BISHKEK. June 8 (Interfax) - The Kyrgyz Prosecutor General's Office has asked U.S. Ambassador to Russia Michael McFaul to provide explanations to his claims about bribes allegedly offered for the Manas air base, a representative of the Prosecutor General's Office told Interfax on Friday.
"The Prosecutor General's Office has asked U.S. Ambassador to Russia Michael McFaul to provide explanations shortly to his claims that the Russian authorities in 2008 bribed the Kyrgyz president to get the U.S. air base removed from Kyrgyzstan," he said.
A written request has been sent out already, he said.
The U.S. ambassador was asked to provide facts to the statement he made at the Higher School of economics in Moscow's to the effect that both Russia and the United States had offered bribes to the Kyrgyz authorities.

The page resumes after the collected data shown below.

(** ** Two states *)

Lemma from_source_triple {A} P (m : action S E A) (Q : A → S → Prop) (R : D → Prop) :
  triple P m Q (λ _ _, True) →
  triple (λ sd : S * D, P sd.1 ∧ R sd.2) (from_source m) (λ a sd, Q a sd.1 ∧ R sd.2) fault.
Proof.
  intros Hm [s d] [Hs Hd]. cbn in *. specialize (Hm s Hs). by destruct (m s) as [s' [a|e|]].
Qed.

Lemma to_disk_triple {A} P (m : action D F A) (Q : A → D → Prop) (R : S → Prop) :
  triple P m Q (λ _ _, True) →
  triple (λ sd : S * D, R sd.1 ∧ P sd.2) (to_disk m) (λ a sd, R sd.1 ∧ Q a sd.2) fault.
Proof.
  intros Hm [s d] [Hs Hd]. cbn in *. specialize (Hm d Hd). by destruct (m d) as [d' [a|e|]].
Qed.

(** ** Progress *)

Definition chunk_record (w : Written) : Prop :=
  0 <= written_at w < zlen image ∧ written_at w mod chunk_bytes = 0 ∧
  written_length w = zlen (chunk_at (written_at w)) ∧ written_digest w = digest (chunk_at (written_at w)).

Record progress (c : Copying) : Prop := {
  chunk_room : zlen (chunk c) = chunk_bytes;
  first_room : zlen (first_chunk c) = chunk_bytes;
  reached : 0 <= offset c <= zlen image ∧ offset c <= capacity;
  between_chunks : offset c mod chunk_bytes = 0 ∨ offset c = zlen image;
  first_held : first_length c = Z.min chunk_bytes (offset c) ∧
    take (Z.to_nat (first_length c)) (first_chunk c) = take (Z.to_nat (first_length c)) image;
  records : Forall chunk_record (written c);
  all_recorded : ∀ p, chunk_bytes <= p < offset c → p mod chunk_bytes = 0 →
    is_zero (chunk_at p) = false → Exists (λ w, written_at w = p) (written c);
  counted : image_bytes (summary c) = offset c ∧ verified_bytes (summary c) = 0 ∧
    written_bytes (summary c) = total_length (written c) ∧
    written_bytes (summary c) + skipped_bytes (summary c) = offset c - first_length c }.

Lemma next_chunk p n :
  0 <= p <= zlen image → (p mod chunk_bytes = 0 ∨ p = zlen image) →
  n = Z.min chunk_bytes (zlen image - p) → n ≠ 0 →
  p mod chunk_bytes = 0 ∧ p < zlen image ∧ 0 < n <= chunk_bytes ∧ (p ≠ 0 → chunk_bytes <= p) ∧
  ((p + n) mod chunk_bytes = 0 ∨ p + n = zlen image).
Proof.
  intros Hp Hb -> Hn. destruct Hb as [Hb| ->]; [|lia]. split_and!; try lia.
  - intros. pose proof (Z.div_mod p chunk_bytes). assert (0 < p / chunk_bytes) by nia. nia.
  - destruct (decide (chunk_bytes <= zlen image - p)); [left|right; lia].
    rewrite Z.min_l by lia. replace (p + chunk_bytes) with (p + 1 * chunk_bytes) by lia.
    by rewrite Z.mod_add by lia.
Qed.

(** No chunk starts strictly inside another. *)
Lemma chunk_start_before p n q :
  0 <= p → p mod chunk_bytes = 0 → n <= chunk_bytes → q < p + n → q mod chunk_bytes = 0 → 0 <= q →
  q < p ∨ q = p.
Proof.
  intros. pose proof (Z.div_mod p chunk_bytes). pose proof (Z.div_mod q chunk_bytes).
  destruct (decide (q < p)); [by left|right]. assert (q / chunk_bytes = p / chunk_bytes) by nia. nia.
Qed.

(** Chunks are recorded up to [p + n] if those before [p] are and the one at [p]
    is, or is a hole. *)
Lemma all_recorded_next (recorded recorded' : list Written) p n :
  0 <= p → p mod chunk_bytes = 0 → n <= chunk_bytes →
  (∀ q, chunk_bytes <= q < p → q mod chunk_bytes = 0 → is_zero (chunk_at q) = false →
    Exists (λ w, written_at w = q) recorded) →
  (∀ w, In w recorded → In w recorded') →
  (chunk_bytes <= p → is_zero (chunk_at p) = false → Exists (λ w, written_at w = p) recorded') →
  ∀ q, chunk_bytes <= q < p + n → q mod chunk_bytes = 0 → is_zero (chunk_at q) = false →
    Exists (λ w, written_at w = q) recorded'.
Proof.
  intros Hp Hm Hn Hold Hsub Hnew q Hq Hqm Hz.
  destruct (chunk_start_before p n q) as [Hlt| ->]; [lia..| |apply Hnew; [lia|done]].
  specialize (Hold q ltac:(lia) Hqm Hz). apply Exists_exists in Hold as (w & Hw & Hat).
  apply Exists_exists. exists w. auto.
Qed.

Lemma progress_held c n first :
  progress c → n = Z.min chunk_bytes (zlen image - offset c) → n ≠ 0 → offset c = 0 → n <= capacity →
  zlen first = chunk_bytes → take (Z.to_nat n) first = take (Z.to_nat n) image →
  progress (mk_copying (chunk c) first n (written c) (with_image (offset c + n) (summary c)) (offset c + n)).
Proof.
  intros [H1 H2 H3 H4 [H5 _] H6 H7 H8] Hn H0 Ho Hc Hf Ht.
  destruct (next_chunk _ n (proj1 H3) H4 Hn H0) as (Hm & ? & ? & _ & ?).
  split; cbn [chunk first_chunk first_length written summary offset with_image
    image_bytes written_bytes skipped_bytes verified_bytes]; try done; try lia.
  split; [lia|done].
Qed.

Russia allegedly wanted the U.S. air base removed from Kyrgyzstan, while the U.S. to get its term extended, he also said.
McFaul also claimed, he said, that Russia had bribed Kyrgyzstan to get Americans ousted from Manas and that the U.S. had offered a bribe one tenth the size of the Russian. McFaul later expressed regret about the words spokesmen, saying that instead of the word 'bribe" he should have used "a package of economic aid."
Wile awaiting McFaul's explanations the Prosecutor General's Office is conducting a preliminary check into the U.S. diplomat's claims, analyzing his other statements.
Irrespective of what the answer will be like, prosecutors will not be able to conduct any active investigation, since the persons referred to in the claims, among them the Kyrgyz president who signed the law on the American base's withdrawal in February 2009 and then another law on the base's transformation into an American transit center, are outside Kyrgyzstan now, as they were forced to leave the country after the regime change in April 2010, he said.